Furthermore, You'll want to bring progress shots as well. A picture is worth a thousand words, and progress shots speak for themselves on the level of your work. It's hard to explain to a judge what you've done to make the costume, and its easier to Show AND Tell rather than just tell. It also helps us to determine if the costume is genuine, as in terms of not just another manufactured costume.

When you explain, just work from top to bottom on your costume, or bottom to top. Whichever you prefer. If you miss an aspect for whatever reason, and deem it highly important you can always add it in the end.

Now for the judges.
I've never allowed aggressive judges on my panel. This is a hobby, not a war of costumes. It's like what the other fine cosplayers have said before. If they're rude or aggressive, speak up... say something to the director and the matter will be dealt with accordingly. Usually a person that is rude has a history of being rude.

When I judged, we always told the cosplayer that we were going to look at the costume up front (flipping seams, ect.) . It's a given. Why did I do this? I want to see the work for myself, the creativity, even though I have reference pictures it's still worthwhile to look over the costume while you explain things.
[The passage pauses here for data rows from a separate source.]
Lemma read_side_sparse (sg : Sign) (negate : bool) :
  (sg = Minus /\ negate = true) \/ (sg = Plus /\ negate = false) ->
  forall offs c acc t tail,
    Forall (fun i => 0 <= i < 2 ^ 31) offs -> is_digit t = false ->
    read_side false negate (length offs) c
              (mkIn (concat (map (fun i => 32 :: sign_bytes sg ++ put_uint i) offs)
                     ++ t :: tail) true) acc
    = (acc ++ offs, mkIn (t :: tail) true).
Proof.
  intros Hsg. induction offs as [|i offs IH]; intros c acc t tail Hall Ht.
  - cbn. rewrite app_nil_r. reflexivity.
  - apply Forall_cons in Hall as [Hi Hall].
    cbn [length map concat read_side].
    set (rest := concat (map (fun i => 32 :: sign_bytes sg ++ put_uint i) offs) ++ t :: tail).
    assert (Hrest : exists c' tail', rest = c' :: tail' /\ is_digit c' = false).
    { unfold rest. destruct offs as [|j offs]; cbn; eauto. }
    destruct Hrest as (c' & tail' & Hrest & Hc').
    rewrite <- app_assoc. fold rest. rewrite Hrest.
    replace ((32 :: sign_bytes sg ++ put_uint i) ++ c' :: tail')
      with ([32] ++ sign_bytes sg ++ put_uint i ++ c' :: tail')
      by (cbn [app]; rewrite <- app_assoc; reflexivity).
    rewrite get_int_put_uint; [|lia|repeat constructor|exact Hc'].
    replace (if negate then - signed sg i else signed sg i) with i
      by (destruct Hsg as [[-> ->]|[-> ->]]; cbn; lia).
    rewrite (u32_small i) by lia. rewrite <- Hrest. unfold rest.
    rewrite IH by assumption. rewrite <- app_assoc. reflexivity.
Qed.

(** ** The line written by [save_unknowns_line] *)

(** Lists of bytes are compared with [++] associated to the right. *)
Ltac norm_app := repeat (progress (cbn [app]) || rewrite <- app_assoc).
It's like... when you build a house, or change your front door you need a building inspector to come by and judge to see if all the fine details are there and the time was really put into the costume to make it what it is.

I personally feel that judges who sit behind a table without exploring any of the costumes that come through do not really know or perhaps even care to judge.

Wear the costume too! We want to see how well it looks on you! How well you've made it to fit you! Hahahaha, I can't think of anything else really. Don't be nervous, have fun with it and above all relish in the victory that you were able to get up on stage and show almost the whole convention your costume! People may even stop you after the show to try and nab a picture.